Plant for the Planet kids pose with handmade gas label stickers on a cardboard pump.
  • Andy Clark
  • City Council Member Mike O'Brien and Plant for the Planet kids pose with handmade gas label stickers on a cardboard pump at City Hall.

Listen up, Seattle City Council. Kids between the ages of 8 and 14 are sick of all your legislating without their input. That's why this past Saturday, a group of unsettlingly bright Plant for the Planet child ambassadors held their own "State of the Planet" press conference at City Hall.

It wasn't enviro fluff. Not only did those kids do a better job of explaining climate science than most adults; they also asked Seattle lawmakers to add a label to gas pump nozzles describing the dangers of climate change.

"Two studies this week show humanity eating away at earth's life support system faster than any time in 10,000 years of civilization," 10-year-old Grace R. (her family didn't want her last name published) said.

Hearing that from a kid is supposed to weird you out.
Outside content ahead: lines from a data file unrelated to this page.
(** X4. In a file that [multiplexToBuffer] returns, the chunk offset and
    the sample size recorded for the i-th sample of a track delimit, in the
    media data, exactly the payload of that sample: the video track's
    tables locate every video payload and the audio track's tables every
    audio payload. *)
Theorem tables_locate_every_payload (c : Config) (acts : list View.Action)
    (audioFlush videoFlush : FlushOutcome) (file : MP4File) (s' : State) :
  multiplexToBuffer audioFlush videoFlush (View.run acts (new c)) = (Ok file, s') ->
  (forall i x, nth_error (videoSamples s') i = Some x ->
     View.sample_payload file (mdatStartOffset s') 0 i = Some (data x))
  /\ (forall i x, nth_error (audioSamples s') i = Some x ->
        View.sample_payload file (mdatStartOffset s') 1 i = Some (data x)).
Proof.
  intros H.
  destruct (multiplex_file c acts audioFlush videoFlush file s' H)
    as (s & ftyp & mvhd & vd & ad & -> & Hf & Hm & -> & -> & -> & Pv & Pa & _).
  destruct (assembled_tables s ftyp mvhd vd ad
              (View.payloads (videoSamples s) ++ View.payloads (audioSamples s))
              (JS.length (View.payloads (videoSamples s))) Hf Hm)
    as (_ & Td & (vstbl & Tv & Tvo & Tvs & _) & (astbl & Ta & Tao & Tas & _)).
  cbv zeta in Td, Tv, Ta.
  split; intros i x Hx; unfold View.sample_payload; rewrite Td.
  - rewrite Tv, Tvo, Tvs.
    rewrite (nth_error_map_some _ _ _ _ Hx).
    rewrite (nth_error_map_some (fun x => inject_Z (size x)) _ _ _ Hx).
    rewrite !Qfloor_Z. f_equal.
    replace (offset x + mdatStartOffset s - mdatStartOffset s) with (offset x + 0)
      by ring.
    apply (packed_payload_at 0 0 (videoSamples s) [] _ i x Pv eq_refl Hx).
  - rewrite Ta, Tao, Tas.
    rewrite (nth_error_map_some _ _ _ _ Hx).
    rewrite (nth_error_map_some (fun x => inject_Z (size x)) _ _ _ Hx).
    rewrite !Qfloor_Z. f_equal.
    replace (offset x + JS.length (View.payloads (videoSamples s))
             + mdatStartOffset s - mdatStartOffset s)
      with (offset x + JS.length (View.payloads (videoSamples s))) by ring.
    rewrite <- (app_nil_r (View.payloads (audioSamples s))).
    apply (packed_payload_at _ 0 (audioSamples s) _ [] i x Pa); [|exact Hx].
    ring.
Qed.

Lemma tables_locate_every_payload_witness :
  let r := multiplexToBuffer Examples.no_flush Examples.no_flush
             (View.run [View.Deliver (Examples.answer
                          ({| f_timestamp := 0; f_duration := Some 33333 |}, true));
                        View.Deliver (AudioOutput {| a_timestamp := 0;
                                                     a_duration := Some 20000;
                                                     a_payload := [Byte.x07] |})]
                       (new DEFAULT_CONFIG)) in
  let file := match fst r with Ok f => f | Throw _ => [] end in
  r = (Ok file, snd r)
  /\ View.sample_payload file (mdatStartOffset (snd r)) 0 0 = Some [Byte.x00; Byte.x01]
  /\ View.sample_payload file (mdatStartOffset (snd r)) 1 0 = Some [Byte.x07].
Proof.
  intros r file.
  assert (H : r = (Ok file, snd r)) by (vm_compute; reflexivity).
  split; [exact H|].
  destruct (tables_locate_every_payload DEFAULT_CONFIG _ _ _ file (snd r) H)
    as (Hv & Ha).
  split.
  - exact (Hv 0%nat _ eq_refl).
  - exact (Ha 0%nat _ eq_refl).
Defined.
Grace R., 9, delivered part of the groups State of the Planet speech.
  • Andy Clark
  • Grace R., 10, delivered part of the group's "State of the Planet" speech.

"According to scientists like Dr. [James] Hansen, to achieve 350 parts per million by the year 2100, we'll need to re-force 100 gigatons of carbon dioxide back into the atmosphere," said 13-year-old Gabe Mandell before quickly correcting and bonking himself on the head with the microphone. "Back into the ground, sorry!"

The kids also had a policy agenda. After they spoke, Rob Shirkey, executive director of a pro-gas label non-profit called Our Horizon, took the microphone and explained how labeling gas pumps might increase awareness and help change individual consumer behavior. Gas labels could complement taxing carbon emissions at the pump, he said.

"Does anyone want to guess what I mean when I say climate change is a problem of diffusion of responsibility?" Shirkey asked the crowd.

Grace R. raised her hand. "Maybe lots of people are saying it's not our fault, we didn't cause it so we don't have to turn it around?"

In December, the city of Berkeley, California voted to move forward with a gas labeling initiative, and San Francisco's currently mulling a similar proposal. Like labels on packs of cigarettes warn about the dangers of smoking, a gas label would put photos of endangered coral reefs, ecosystems, or kids at risk of asthma right on the nozzle.

City Council Member Mike O'Brien, who attended the presentation, pledged to be a liaison for the labeling initiative. He also warned it would require several steps, legal research, and community organizing. "For us to pass a law that requires gas stations in our cities to act a certain way it's going to require a fair amount of work," O'Brien said.